■ DESCRIPTION OF THE TASK: Go through the material below, tally each line containing "intros", and write the tally alone.

■ DATA FOR THIS EXERCISE:

(* ===== verification/AlertObserve.v ===== *)
(** * The observation alert pipeline (src/internal/alerts/pipeline/observation_*.go)

    What each poll of a target tells against the one before: interfaces and
    BGP peers that went down, filesystems that crossed a threshold, a new
    spanning-tree root or topology, routes withdrawn or moved, IP-SLA runs that
    fail. The decoding of a payload, the parsing of a mask and the formatting
    of a percentage are the class [Decoder]; alerts are written through
    AlertPipe's [fire]. *)
From Stdlib Require Import ZArith Lia SpecFloat Ascii.
From stdpp Require Import base gmap sets list strings pretty sorting.
From S2P Require Import Prelude GoBase AlertWindows AlertPipe.

Definition RuleStorageHigh : string := "storage.high".
Definition RuleStorageCritical : string := "storage.critical".
Definition RuleSTPRootChange : string := "stp.root_change".
Definition RuleSTPTopologyChange : string := "stp.topology_change".
Definition RuleRouteWithdrawn : string := "route.withdrawn".
Definition RuleRouteChange : string := "route.change".
Definition RuleIPSLAFailed : string := "ip_sla.failed".
Definition RuleIPSLAOverThreshold : string := "ip_sla.over_threshold".

Definition ifOperUp : Z := 1.
Definition bgpStateEstablished : Z := 6.
Definition storageHighPct : spec_float := Eval vm_compute in float64 85.
Definition storageFullPct : spec_float := Eval vm_compute in float64 95.
Definition percentMultiplier : spec_float := Eval vm_compute in float64 100.
Definition slaSenseOK : Z := 1.
Definition slaSenseOverThreshold : Z := 3.
Definition maxRouteEvidence : nat := 50.
Definition defaultReplayDepth : Z := 2.
Definition defaultBatch : Z := 500.

(** ** Observations and their payloads *)

Record SNMPObservation : Type := MkObservation {
  ob_TargetID : string;
  ob_Kind : string;
  ob_ObservedAt : Z;
  ob_PayloadJSON : string;
}.

Record ifRow : Type := MkIf { if_IfIndex : Z; if_IfName : string; if_IfAdmin : Z; if_IfOper : Z }.
Record bgpPeer : Type := MkPeer { bp_RemoteAddr : string; bp_State : Z; bp_RemoteAS : Z }.
Record storageRow : Type := MkStorage {
  st_Index : Z; st_Description : string; st_SizeBytes : Z; st_UsedBytes : Z;
}.

Record stpBridgeID : Type := MkBridge { br_Priority : Z; br_Address : string }.
#[export] Instance stpBridgeID_eq_dec : EqDecision stpBridgeID.
Proof. solve_decision. Defined.

Record stpPort : Type := MkPort { sp_Port : Z; sp_IfIndex : Z; sp_State : Z }.
Record stpObsPayload : Type := MkSTP {
  py_Root : stpBridgeID; py_RootPort : Z; py_TopologyChanges : Z; py_Ports : list stpPort;
}.

Record route : Type := MkRoute { ro_Destination : string; ro_Mask : string; ro_NextHop : string; ro_Proto : Z }.
Record routingObsPayload : Type := MkRouting { rp_Routes : list route; rp_Truncated : bool }.

Record slaLatest : Type := MkLatest { la_Sense : Z; la_RTTMs : Z; la_RunUptime : Z }.
Record slaOperation : Type := MkOperation {
  so_Index : Z; so_Tag : string; so_Target : string; so_ThresholdMs : Z; so_Latest : option slaLatest;
}.
(* ===== verification/IosConfig.v ===== *)
(** * Predicting an IOS configuration change (src/internal/deviceconfig/ios.go,
    and the screening of typed candidates in cli_push.go)

    IOS has no dry run: what a candidate would change is predicted by folding
    its lines into the sections of the running configuration, and the same
    prediction, made against the device after a push, decides whether the push
    is kept. Texts are bytes. The diff library is an interface: [GetOpCodes]
    and the rendering of a unified diff. *)
From Stdlib Require Import ZArith Lia.
From stdpp Require Import base sets list strings.
From S2P Require Import Prelude GoBase GoText.

(** A configuration line and the lines indented beneath it. *)
Inductive iosNode : Type := Node (line : bytes) (children : list iosNode).
Definition line_of (n : iosNode) : bytes := match n with Node l _ => l end.
Definition children_of (n : iosNode) : list iosNode := match n with Node _ c => c end.

Definition space : Z := 32.
Definition tab : Z := 9.
Definition newline : Z := 10.
Definition bang : bytes := ascii_bytes "!".
Definition end_line : bytes := ascii_bytes "end".
Definition no_prefix : bytes := ascii_bytes "no ".
Definition archive_line : bytes := ascii_bytes "archive".

(** ** Reading and writing sections *)

(** [parseIOS] keeps a stack of pointers to the nodes still open; a frame
    here holds its node with the children so far, and joins its parent's, or
    the roots, when it is popped. *)
Record frame : Type := MkFrame { f_indent : nat; f_line : bytes; f_children : list iosNode }.

Definition pop (stack : list frame) (roots : list iosNode) : list frame * list iosNode :=
  match stack with
  | [] => ([], roots)
  | [f] => ([], roots ++ [Node (f_line f) (f_children f)])
  | f :: g :: rest =>
      (MkFrame (f_indent g) (f_line g) (f_children g ++ [Node (f_line f) (f_children f)]) :: rest, roots)
  end.

(** The frames at [indent] or deeper are popped; [fuel] is their number. *)
Fixpoint pop_while (fuel : nat) (indent : nat) (stack : list frame) (roots : list iosNode)
    : list frame * list iosNode :=
  match fuel, stack with
  | S fuel, f :: _ =>
      if bool_decide (indent ≤ f_indent f)%nat
      then let '(stack, roots) := pop stack roots in pop_while fuel indent stack roots
      else (stack, roots)
  | _, _ => (stack, roots)
  end.

Definition parse_line (raw : bytes) (s : list frame * list iosNode) : list frame * list iosNode :=
  let '(stack, roots) := s in
  let line := TrimRight raw [space; tab] in
  let trimmed := TrimLeft line [space] in
  if bool_decide (trimmed = []) || bool_decide (trimmed = bang) then s
  else
    let indent := (length line - length trimmed)%nat in
    let '(stack, roots) := pop_while (length stack) indent stack roots in
    (MkFrame indent trimmed [] :: stack, roots).

Definition parse_lines (lines : list bytes) (s : list frame * list iosNode) : list frame * list iosNode :=
  foldl (λ s raw, parse_line raw s) s lines.

(** What is still open at the end of the text has its place in the tree. *)
Definition finish (s : list frame * list iosNode) : list iosNode :=
  (pop_while (length s.1) 0 s.1 s.2).2.

Definition parseIOS (text : bytes) : list iosNode :=
  finish (parse_lines (Split (crlf_to_lf text) newline) ([], [])).

Fixpoint walk (depth : nat) (n : iosNode) : bytes :=
  match n with
  | Node line children => repeat space depth ++ line ++ [newline] ++ concat (map (walk (S depth)) children)
  end.
Definition renderIOS (nodes : list iosNode) : bytes := concat (map (walk 0) nodes).

Definition iosHasArchivePath (nodes : list iosNode) : bool :=
  existsb (λ n, bool_decide (line_of n = archive_line) &&
    existsb (λ c, HasPrefix (line_of c) (ascii_bytes "path ")) (children_of n)) nodes.
Definition newest (keep : Z) (rows : list Backup) : list string :=
  map b_ID (take (Z.to_nat keep) (merge_sort backup_le rows)).
Definition prune_backups (client target : string) (keep : Z) (bs : list Backup) : list Backup :=
  let theirs := where_ (backup_of client target) bs in
  let kept := newest keep theirs in
  let kept_ok := newest keep (where_ (λ b, bool_decide (b_Status b = StatusOK)) theirs) in
  where_ (λ b, negb (backup_of client target b) || bool_decide (b_ID b ∈ kept) || bool_decide (b_ID b ∈ kept_ok)) bs.
Definition prune_plans (client target : string) (keep : Z) (ps : list Plan) : list Plan :=
  let kept := map p_ID (take (Z.to_nat keep) (merge_sort plan_le (where_ (plan_of client target) ps))) in
  where_ (λ p, negb (plan_of client target p) || bool_decide (p_ID p ∈ kept)) ps.

Definition first_or {A} (rows : list A) : A + err :=
  match rows with [] => inr ErrNotFound | r :: _ => inl r end.

Definition claimable (client id : string) (at_ : Z) (p : Plan) : bool :=
  plan_key client id p && bool_decide (p_AppliedAt p = None) && (at_ <? p_ExpiresAt p).

(** What the database answers and becomes; [fresh] is the id the repository
    draws for a new row. [None]: not a call to the store. *)
Definition db_answer (fresh : string) (db : DB) (c : call) : option (resp c * DB) :=
  match c return option (resp c * DB) with
  | ListTargets client =>
      Some (inl (merge_sort target_le (where_ (λ t, bool_decide (t_ClientID t = client)) (db_targets db))), db)
  | GetTarget client id => Some (first_or (where_ (target_key client id) (db_targets db)), db)
  | SaveTargetRow t => Some (save_target fresh t db)
  | DeleteTargetRow client id =>
      let rows := where_ (λ t, negb (target_key client id t)) (db_targets db) in
      let n := length (where_ (target_key client id) (db_targets db)) in
      if bool_decide (n = 0%nat) then Some (Some ErrNotFound, db)
      else Some (None, MkDB rows (where_ (λ b, negb (backup_of client id b)) (db_backups db))
                   (where_ (λ p, negb (plan_of client id p)) (db_plans db)))
  | SetPendingHostKey client id fp =>
      let u := update (λ t, target_key client id t && bool_decide (t_HostKeySHA256 t = ""%string))
                 (with_host_keys "" fp) (db_targets db) in
      Some (None, set_targets db u.1)
  | ConfirmHostKeyRow client id fp =>
      let u := update (λ t, target_key client id t && bool_decide (t_PendingHostKeySHA256 t = fp)
                              && negb (bool_decide (fp = ""%string)))
                 (λ t, with_host_keys (t_PendingHostKeySHA256 t) "" t) (db_targets db) in
      Some (require_one_row u, set_targets db u.1)
  | ClearHostKeyRow client id =>
      let u := update (target_key client id) (with_host_keys "" "") (db_targets db) in
      Some (require_one_row u, set_targets db u.1)
  | SetPushCredentialsRow client id cred =>
      if existsb (λ t, target_key client id t && bad_push (t_CredentialsID t) cred) (db_targets db)
      then Some (Some push_refused, db)
      else let u := update (target_key client id) (with_push cred) (db_targets db) in
           Some (require_one_row u, set_targets db u.1)
  | InsertBackup b => Some (inl fresh, set_backups db (db_backups db ++ [with_backup_id fresh b]))
  | PruneBackups client target keep => Some (None, set_backups db (prune_backups client target keep (db_backups db)))
  | ListBackupRows client target limit =>
      Some (inl (map without_config
        (take (Z.to_nat limit) (merge_sort backup_le (where_ (backup_of client target) (db_backups db))))), db)
  | GetBackupRow client id =>
      Some (first_or (where_ (λ b, bool_decide (b_ID b = id) && bool_decide (b_ClientID b = client)) (db_backups db)), db)
  | LatestConfig client target before =>
      Some (first_or (merge_sort backup_le (where_ (λ b, backup_of client target b && bool_decide (b_Status b = StatusOK)
                                                      && taken_lt (b_TakenAt b) before) (db_backups db))), db)
  | InsertPlan p => Some (inl fresh, set_plans db (db_plans db ++ [stored_plan fresh p]))
  | GetPlanRow client id => Some (first_or (where_ (plan_key client id) (db_plans db)), db)
  | ListPlanRows client target limit =>
      Some (inl (map without_text
        (take (Z.to_nat limit) (merge_sort plan_le (where_ (plan_of client target) (db_plans db))))), db)
  | PrunePlans client target keep => Some (None, set_plans db (prune_plans client target keep (db_plans db)))
  | ClaimApply client id user now =>
      let u := update (claimable client id (to_second now)) (mark_applied (to_second now) user) (db_plans db) in
      if bool_decide (u.2 = 0%nat) then Some (Some ErrPlanSpent, db) else Some (None, set_plans db u.1)
  | FinishApply client id o =>
      let u := update (λ p, plan_key client id p && negb (bool_decide (p_AppliedAt p = None))) (mark_outcome o) (db_plans db) in
      Some (None, set_plans db u.1)
  | _ => None
  end.

(** An answer that is an error. *)
Definition fails (c : call) : resp c → Prop :=
  match c return resp c → Prop with
  | ListTargets _ | GetTarget _ _ | SaveTargetRow _ | InsertBackup _ | InsertPlan _ | ListBackupRows _ _ _
  | GetBackupRow _ _ | LatestConfig _ _ _ | GetPlanRow _ _ | ListPlanRows _ _ _ => λ r, ∃ e, r = inr e
  | DeleteTargetRow _ _ | SetPendingHostKey _ _ _ | ConfirmHostKeyRow _ _ _ | ClearHostKeyRow _ _
  | SetPushCredentialsRow _ _ _ | PruneBackups _ _ _ | PrunePlans _ _ _ | ClaimApply _ _ _ _ | FinishApply _ _ _ =>
      λ r, ∃ e, r = Some e
  | _ => λ _, False
  end.

Definition ids (db : DB) : list string := map t_ID (db_targets db) ++ map b_ID (db_backups db) ++ map p_ID (db_plans db).

(** A statement does its work, or fails and changes nothing. A drawn id is
    new. *)
Definition serve_db (db : DB) (c : call) (r : resp c) (db' : DB) : Prop :=
  (∃ fresh, fresh ≠ ""%string ∧ fresh ∉ ids db ∧ db_answer fresh db c = Some (r, db')) ∨ (fails c r ∧ db' = db).

(** ** Pinned keys *)

Lemma elem_of_where {A} (p : A → bool) rows r : r ∈ where_ p rows ↔ r ∈ rows ∧ p r = true.
Proof. unfold where_. rewrite !list_elem_of_In. apply filter_In. Qed.

Lemma elem_of_update {A} (p : A → bool) f rows r : r ∈ (update p f rows).1 →
  ∃ r0, r0 ∈ rows ∧ ((p r0 = true ∧ r = f r0) ∨ (p r0 = false ∧ r = r0)).
Proof.
  cbn. rewrite list_elem_of_In, in_map_iff. intros (r0 & <- & Hr). exists r0. rewrite list_elem_of_In.
  split; [done|]. destruct (p r0); auto.
Qed.

(** No statement but a confirmation pins a key that was not pinned before,
    and it pins the key that is pending and the operator named. *)
Theorem pinned_by_confirmation db c r db' t' :
  serve_db db c r db' → (∀ t, c ≠ SaveTargetRow t) → t' ∈ db_targets db' → t_HostKeySHA256 t' ≠ ""%string →
  ∃ t, t ∈ db_targets db ∧ t_ID t = t_ID t' ∧ t_ClientID t = t_ClientID t' ∧
    (t_HostKeySHA256 t = t_HostKeySHA256 t' ∨
     (c = ConfirmHostKeyRow (t_ClientID t) (t_ID t) (t_HostKeySHA256 t') ∧ t_PendingHostKeySHA256 t = t_HostKeySHA256 t')).
Proof.
  intros [(fresh & _ & _ & Ha)|[_ ->] ] Hc Hin Hk; [|by exists t'; auto].
  assert (db_targets db' = db_targets db → ∃ t, t ∈ db_targets db ∧ t_ID t = t_ID t' ∧ t_ClientID t = t_ClientID t' ∧
    (t_HostKeySHA256 t = t_HostKeySHA256 t' ∨
     (c = ConfirmHostKeyRow (t_ClientID t) (t_ID t) (t_HostKeySHA256 t') ∧ t_PendingHostKeySHA256 t = t_HostKeySHA256 t'))) as Hsame.
  { intros E. exists t'. rewrite <-E. auto. }
  destruct c; cbn [db_answer] in Ha;
    try (injection Ha as <- <-; by apply Hsame); try done.
  - exfalso. by eapply Hc.
  - case_bool_decide; injection Ha as <- <-; [by apply Hsame|]. cbn in Hin. apply elem_of_where in Hin as [Hin _]. exists t'. auto.
  - injection Ha as <- <-. apply elem_of_update in Hin as (t & Ht & [ [_ ->]|[_ ->] ]); [by cbn in Hk|]. exists t. auto.
  - injection Ha as <- <-. apply elem_of_update in Hin as (t & Ht & [ [Hp ->]|[_ ->] ]); [|exists t; auto].
    unfold target_key in Hp. rewrite !andb_true_iff, !bool_decide_eq_true in Hp. destruct Hp as [ [ [H1 H2] H3] _].
    exists t. cbn. split_and!; try done. right. by subst.
  - injection Ha as <- <-. apply elem_of_update in Hin as (t & Ht & [ [_ ->]|[_ ->] ]); [by cbn in Hk|]. exists t. auto.
  - destruct (existsb _ _); injection Ha as <- <-; [by apply Hsame|].
    apply elem_of_update in Hin as (t & Ht & [ [_ ->]|[_ ->] ]); exists t; auto.
  - case_bool_decide; injection Ha as <- <-; by apply Hsame.
Qed.

Definition target_example : Target :=
  MkTarget "t1" "c1" "core" "10.0.0.1" 22 PlatformCiscoIOS "cred" "SHA256:old" "" "push" 0.

Lemma pinned_by_confirmation_witness : ∃ db',
  serve_db (MkDB [with_host_keys "" "SHA256:new" target_example] [] [])
    (ConfirmHostKeyRow "c1" "t1" "SHA256:new") None db' ∧
  ∃ t, t ∈ [with_host_keys "" "SHA256:new" target_example] ∧ t_PendingHostKeySHA256 t = "SHA256:new"%string.
Proof.
  eexists. assert (serve_db (MkDB [with_host_keys "" "SHA256:new" target_example] [] [])
    (ConfirmHostKeyRow "c1" "t1" "SHA256:new") None (MkDB [with_host_keys "SHA256:new" "" target_example] [] [])) as Hs.
  { left. exists "x"%string. split; [done|]. split; [vm_compute; set_solver|]. vm_compute. reflexivity. }
  split; [exact Hs|].
  destruct (pinned_by_confirmation _ _ _ _ (with_host_keys "SHA256:new" "" target_example) Hs) as (t & Ht & _ & _ & [H|[_ H] ]).
  - done.
  - left.
  - done.
  - exists t. apply list_elem_of_singleton in Ht as ->. split; [left|reflexivity].
  - exists t. split; [exact Ht|exact H].
Defined.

■ RESPONSE FOR THIS EXERCISE: 3